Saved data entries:
BEGIN

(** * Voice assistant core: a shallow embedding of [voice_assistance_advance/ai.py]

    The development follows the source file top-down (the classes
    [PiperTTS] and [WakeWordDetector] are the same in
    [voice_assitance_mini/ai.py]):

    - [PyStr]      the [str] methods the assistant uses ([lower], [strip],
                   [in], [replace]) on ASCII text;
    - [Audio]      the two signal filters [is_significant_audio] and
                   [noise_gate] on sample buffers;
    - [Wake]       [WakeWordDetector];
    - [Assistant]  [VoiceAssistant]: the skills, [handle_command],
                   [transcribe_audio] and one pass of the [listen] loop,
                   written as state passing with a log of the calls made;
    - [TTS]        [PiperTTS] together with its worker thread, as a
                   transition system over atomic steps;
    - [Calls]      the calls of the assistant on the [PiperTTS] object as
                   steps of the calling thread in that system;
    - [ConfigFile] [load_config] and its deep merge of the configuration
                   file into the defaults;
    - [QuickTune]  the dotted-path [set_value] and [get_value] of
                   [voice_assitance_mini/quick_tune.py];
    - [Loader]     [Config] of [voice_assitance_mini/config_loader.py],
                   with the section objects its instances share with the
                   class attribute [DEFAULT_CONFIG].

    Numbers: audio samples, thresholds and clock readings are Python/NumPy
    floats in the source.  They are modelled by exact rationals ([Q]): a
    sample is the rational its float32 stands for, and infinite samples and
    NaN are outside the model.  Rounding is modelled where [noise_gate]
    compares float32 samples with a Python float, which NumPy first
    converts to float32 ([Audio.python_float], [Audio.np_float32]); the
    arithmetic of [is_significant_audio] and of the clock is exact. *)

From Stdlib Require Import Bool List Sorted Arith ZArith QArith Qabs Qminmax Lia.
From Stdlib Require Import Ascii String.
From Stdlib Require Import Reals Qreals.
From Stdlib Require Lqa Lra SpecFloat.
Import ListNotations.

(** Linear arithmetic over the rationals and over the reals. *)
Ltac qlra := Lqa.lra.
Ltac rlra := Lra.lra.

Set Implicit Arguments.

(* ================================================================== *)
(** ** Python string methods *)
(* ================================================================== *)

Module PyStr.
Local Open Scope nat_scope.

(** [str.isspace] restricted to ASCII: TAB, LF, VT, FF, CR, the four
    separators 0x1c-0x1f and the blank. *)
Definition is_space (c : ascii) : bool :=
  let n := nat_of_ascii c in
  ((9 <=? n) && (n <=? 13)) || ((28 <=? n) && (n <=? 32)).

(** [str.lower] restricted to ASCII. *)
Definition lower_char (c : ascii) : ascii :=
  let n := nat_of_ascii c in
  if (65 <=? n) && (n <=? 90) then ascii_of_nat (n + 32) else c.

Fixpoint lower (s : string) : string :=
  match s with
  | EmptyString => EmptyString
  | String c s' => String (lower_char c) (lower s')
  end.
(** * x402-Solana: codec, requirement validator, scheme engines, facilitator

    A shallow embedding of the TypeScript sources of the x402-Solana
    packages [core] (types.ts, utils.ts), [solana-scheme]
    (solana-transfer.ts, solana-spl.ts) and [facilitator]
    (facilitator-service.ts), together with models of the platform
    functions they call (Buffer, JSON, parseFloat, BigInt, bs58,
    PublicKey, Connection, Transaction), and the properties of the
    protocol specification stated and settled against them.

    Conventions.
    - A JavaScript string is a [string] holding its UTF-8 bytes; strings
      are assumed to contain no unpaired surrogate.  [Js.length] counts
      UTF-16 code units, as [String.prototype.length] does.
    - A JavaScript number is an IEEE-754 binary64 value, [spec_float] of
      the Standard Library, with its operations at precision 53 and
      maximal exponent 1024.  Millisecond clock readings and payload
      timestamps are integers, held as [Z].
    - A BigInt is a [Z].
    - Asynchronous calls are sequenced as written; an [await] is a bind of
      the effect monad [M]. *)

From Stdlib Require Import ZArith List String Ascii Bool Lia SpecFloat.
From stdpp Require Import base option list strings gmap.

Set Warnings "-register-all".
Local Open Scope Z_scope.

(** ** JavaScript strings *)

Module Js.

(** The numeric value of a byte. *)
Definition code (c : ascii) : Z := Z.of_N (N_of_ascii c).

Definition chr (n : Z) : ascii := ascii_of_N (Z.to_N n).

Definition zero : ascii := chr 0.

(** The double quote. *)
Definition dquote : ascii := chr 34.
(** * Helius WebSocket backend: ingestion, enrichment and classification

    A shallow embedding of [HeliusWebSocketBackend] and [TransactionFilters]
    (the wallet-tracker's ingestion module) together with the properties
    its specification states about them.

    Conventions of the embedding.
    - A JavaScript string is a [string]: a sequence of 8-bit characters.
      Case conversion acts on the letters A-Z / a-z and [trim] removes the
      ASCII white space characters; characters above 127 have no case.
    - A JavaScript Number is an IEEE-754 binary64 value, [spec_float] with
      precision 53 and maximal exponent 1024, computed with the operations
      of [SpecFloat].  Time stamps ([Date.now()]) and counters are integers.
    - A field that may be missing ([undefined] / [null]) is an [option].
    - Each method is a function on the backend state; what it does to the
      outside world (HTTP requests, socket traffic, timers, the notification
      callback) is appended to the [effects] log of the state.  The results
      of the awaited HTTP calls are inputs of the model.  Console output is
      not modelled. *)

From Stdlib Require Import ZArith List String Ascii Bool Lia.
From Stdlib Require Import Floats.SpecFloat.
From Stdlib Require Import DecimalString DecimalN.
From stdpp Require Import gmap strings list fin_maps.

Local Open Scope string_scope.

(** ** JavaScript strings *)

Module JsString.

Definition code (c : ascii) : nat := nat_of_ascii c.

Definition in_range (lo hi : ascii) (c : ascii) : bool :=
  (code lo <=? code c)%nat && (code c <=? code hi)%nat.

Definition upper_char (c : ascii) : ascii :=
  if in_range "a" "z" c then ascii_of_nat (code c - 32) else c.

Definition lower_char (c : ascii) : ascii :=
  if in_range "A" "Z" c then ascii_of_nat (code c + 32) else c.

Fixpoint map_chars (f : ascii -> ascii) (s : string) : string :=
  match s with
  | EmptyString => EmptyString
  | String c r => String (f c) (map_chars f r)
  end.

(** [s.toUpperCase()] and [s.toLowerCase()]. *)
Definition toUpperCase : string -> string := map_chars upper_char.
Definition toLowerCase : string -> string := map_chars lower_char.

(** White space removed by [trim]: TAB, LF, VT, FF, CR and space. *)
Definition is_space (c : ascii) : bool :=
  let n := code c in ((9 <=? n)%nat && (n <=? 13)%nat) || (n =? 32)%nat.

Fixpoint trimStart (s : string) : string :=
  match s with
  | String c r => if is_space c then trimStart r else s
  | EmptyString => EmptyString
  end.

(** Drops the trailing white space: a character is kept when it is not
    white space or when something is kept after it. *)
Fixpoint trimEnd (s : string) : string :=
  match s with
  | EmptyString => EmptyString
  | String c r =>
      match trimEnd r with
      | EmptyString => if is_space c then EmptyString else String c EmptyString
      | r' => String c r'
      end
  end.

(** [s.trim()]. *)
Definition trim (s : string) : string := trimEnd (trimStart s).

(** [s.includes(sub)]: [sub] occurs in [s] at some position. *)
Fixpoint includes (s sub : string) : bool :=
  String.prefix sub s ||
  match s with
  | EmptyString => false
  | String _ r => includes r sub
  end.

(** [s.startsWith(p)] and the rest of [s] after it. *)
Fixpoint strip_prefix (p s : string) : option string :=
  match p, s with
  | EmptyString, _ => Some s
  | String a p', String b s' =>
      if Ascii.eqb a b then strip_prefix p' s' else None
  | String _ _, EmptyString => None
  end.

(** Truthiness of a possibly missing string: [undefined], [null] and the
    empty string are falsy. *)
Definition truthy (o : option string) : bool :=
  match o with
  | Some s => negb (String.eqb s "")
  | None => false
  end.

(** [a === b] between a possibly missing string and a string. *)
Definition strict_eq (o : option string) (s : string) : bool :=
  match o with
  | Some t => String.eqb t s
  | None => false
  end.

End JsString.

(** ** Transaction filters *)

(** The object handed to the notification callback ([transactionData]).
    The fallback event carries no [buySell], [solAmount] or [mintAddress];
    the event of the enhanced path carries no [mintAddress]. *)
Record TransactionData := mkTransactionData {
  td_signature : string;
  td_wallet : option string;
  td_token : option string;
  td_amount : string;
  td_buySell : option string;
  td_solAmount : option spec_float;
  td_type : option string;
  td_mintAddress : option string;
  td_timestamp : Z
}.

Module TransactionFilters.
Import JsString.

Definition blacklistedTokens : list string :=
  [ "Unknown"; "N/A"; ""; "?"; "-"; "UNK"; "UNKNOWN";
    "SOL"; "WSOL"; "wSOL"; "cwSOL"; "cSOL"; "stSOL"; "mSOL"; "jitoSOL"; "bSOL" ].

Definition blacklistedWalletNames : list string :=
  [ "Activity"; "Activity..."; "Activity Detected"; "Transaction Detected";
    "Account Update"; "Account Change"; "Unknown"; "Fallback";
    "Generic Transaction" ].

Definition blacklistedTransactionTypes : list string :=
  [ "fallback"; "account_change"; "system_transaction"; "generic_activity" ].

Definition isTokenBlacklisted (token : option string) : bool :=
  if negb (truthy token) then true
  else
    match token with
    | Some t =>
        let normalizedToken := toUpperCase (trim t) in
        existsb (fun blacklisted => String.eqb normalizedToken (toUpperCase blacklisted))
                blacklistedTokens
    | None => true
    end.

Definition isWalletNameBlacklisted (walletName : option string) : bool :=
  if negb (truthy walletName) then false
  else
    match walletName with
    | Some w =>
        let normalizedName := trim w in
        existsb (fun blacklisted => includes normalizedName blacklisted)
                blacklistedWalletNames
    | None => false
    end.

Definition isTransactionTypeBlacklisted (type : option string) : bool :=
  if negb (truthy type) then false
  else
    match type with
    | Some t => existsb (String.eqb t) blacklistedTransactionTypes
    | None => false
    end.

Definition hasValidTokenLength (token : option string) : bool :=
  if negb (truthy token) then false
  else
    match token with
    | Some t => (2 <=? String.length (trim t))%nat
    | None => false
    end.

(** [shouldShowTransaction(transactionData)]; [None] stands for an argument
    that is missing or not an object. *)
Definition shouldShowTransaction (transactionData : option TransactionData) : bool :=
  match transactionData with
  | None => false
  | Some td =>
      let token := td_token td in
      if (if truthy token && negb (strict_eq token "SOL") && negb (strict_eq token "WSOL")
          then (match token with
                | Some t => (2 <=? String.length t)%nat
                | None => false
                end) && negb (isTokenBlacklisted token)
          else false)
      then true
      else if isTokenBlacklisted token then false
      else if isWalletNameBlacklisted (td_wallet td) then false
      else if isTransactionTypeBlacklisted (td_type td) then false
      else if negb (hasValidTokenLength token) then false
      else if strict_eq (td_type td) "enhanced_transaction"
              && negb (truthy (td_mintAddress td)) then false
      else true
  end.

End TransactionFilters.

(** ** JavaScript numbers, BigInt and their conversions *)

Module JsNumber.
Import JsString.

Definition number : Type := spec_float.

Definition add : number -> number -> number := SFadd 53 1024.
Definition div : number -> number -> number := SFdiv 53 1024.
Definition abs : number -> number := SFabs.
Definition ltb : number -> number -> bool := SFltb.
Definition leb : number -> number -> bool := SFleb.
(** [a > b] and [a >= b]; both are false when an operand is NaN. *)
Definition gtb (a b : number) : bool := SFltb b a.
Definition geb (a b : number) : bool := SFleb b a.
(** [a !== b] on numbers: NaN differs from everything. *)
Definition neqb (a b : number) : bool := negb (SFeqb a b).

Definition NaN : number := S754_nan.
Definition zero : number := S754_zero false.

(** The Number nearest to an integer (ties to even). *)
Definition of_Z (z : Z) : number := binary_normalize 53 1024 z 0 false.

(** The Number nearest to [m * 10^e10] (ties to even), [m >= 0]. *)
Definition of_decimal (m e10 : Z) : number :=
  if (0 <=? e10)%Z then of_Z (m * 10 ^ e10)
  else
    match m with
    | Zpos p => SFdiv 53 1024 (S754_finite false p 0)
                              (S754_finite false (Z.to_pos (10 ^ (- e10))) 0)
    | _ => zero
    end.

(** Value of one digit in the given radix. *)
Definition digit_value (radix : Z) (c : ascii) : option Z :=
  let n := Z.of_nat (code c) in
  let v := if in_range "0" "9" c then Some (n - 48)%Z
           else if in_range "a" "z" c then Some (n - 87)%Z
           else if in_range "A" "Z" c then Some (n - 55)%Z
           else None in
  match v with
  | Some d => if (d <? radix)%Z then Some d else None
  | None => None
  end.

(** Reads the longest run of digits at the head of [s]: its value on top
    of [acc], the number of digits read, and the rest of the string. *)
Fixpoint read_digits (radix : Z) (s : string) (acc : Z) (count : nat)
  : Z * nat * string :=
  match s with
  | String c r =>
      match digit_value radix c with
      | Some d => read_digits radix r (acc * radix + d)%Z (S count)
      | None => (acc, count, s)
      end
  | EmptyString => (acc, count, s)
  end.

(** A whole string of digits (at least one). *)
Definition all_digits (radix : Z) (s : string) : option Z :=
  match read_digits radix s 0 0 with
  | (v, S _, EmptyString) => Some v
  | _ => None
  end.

END

TASK DESCRIPTION: Please copy the lines in the records above between the one holding "(String.eqb t) blacklistedTransactionTypes" and the one holding "Definition add : number", inclusive, exactly and with no other line.

ANSWER TO THIS PROBLEM:
    | Some t => existsb (String.eqb t) blacklistedTransactionTypes
    | None => false
    end.

Definition hasValidTokenLength (token : option string) : bool :=
  if negb (truthy token) then false
  else
    match token with
    | Some t => (2 <=? String.length (trim t))%nat
    | None => false
    end.

(** [shouldShowTransaction(transactionData)]; [None] stands for an argument
    that is missing or not an object. *)
Definition shouldShowTransaction (transactionData : option TransactionData) : bool :=
  match transactionData with
  | None => false
  | Some td =>
      let token := td_token td in
      if (if truthy token && negb (strict_eq token "SOL") && negb (strict_eq token "WSOL")
          then (match token with
                | Some t => (2 <=? String.length t)%nat
                | None => false
                end) && negb (isTokenBlacklisted token)
          else false)
      then true
      else if isTokenBlacklisted token then false
      else if isWalletNameBlacklisted (td_wallet td) then false
      else if isTransactionTypeBlacklisted (td_type td) then false
      else if negb (hasValidTokenLength token) then false
      else if strict_eq (td_type td) "enhanced_transaction"
              && negb (truthy (td_mintAddress td)) then false
      else true
  end.

End TransactionFilters.

(** ** JavaScript numbers, BigInt and their conversions *)

Module JsNumber.
Import JsString.

Definition number : Type := spec_float.

Definition add : number -> number -> number := SFadd 53 1024.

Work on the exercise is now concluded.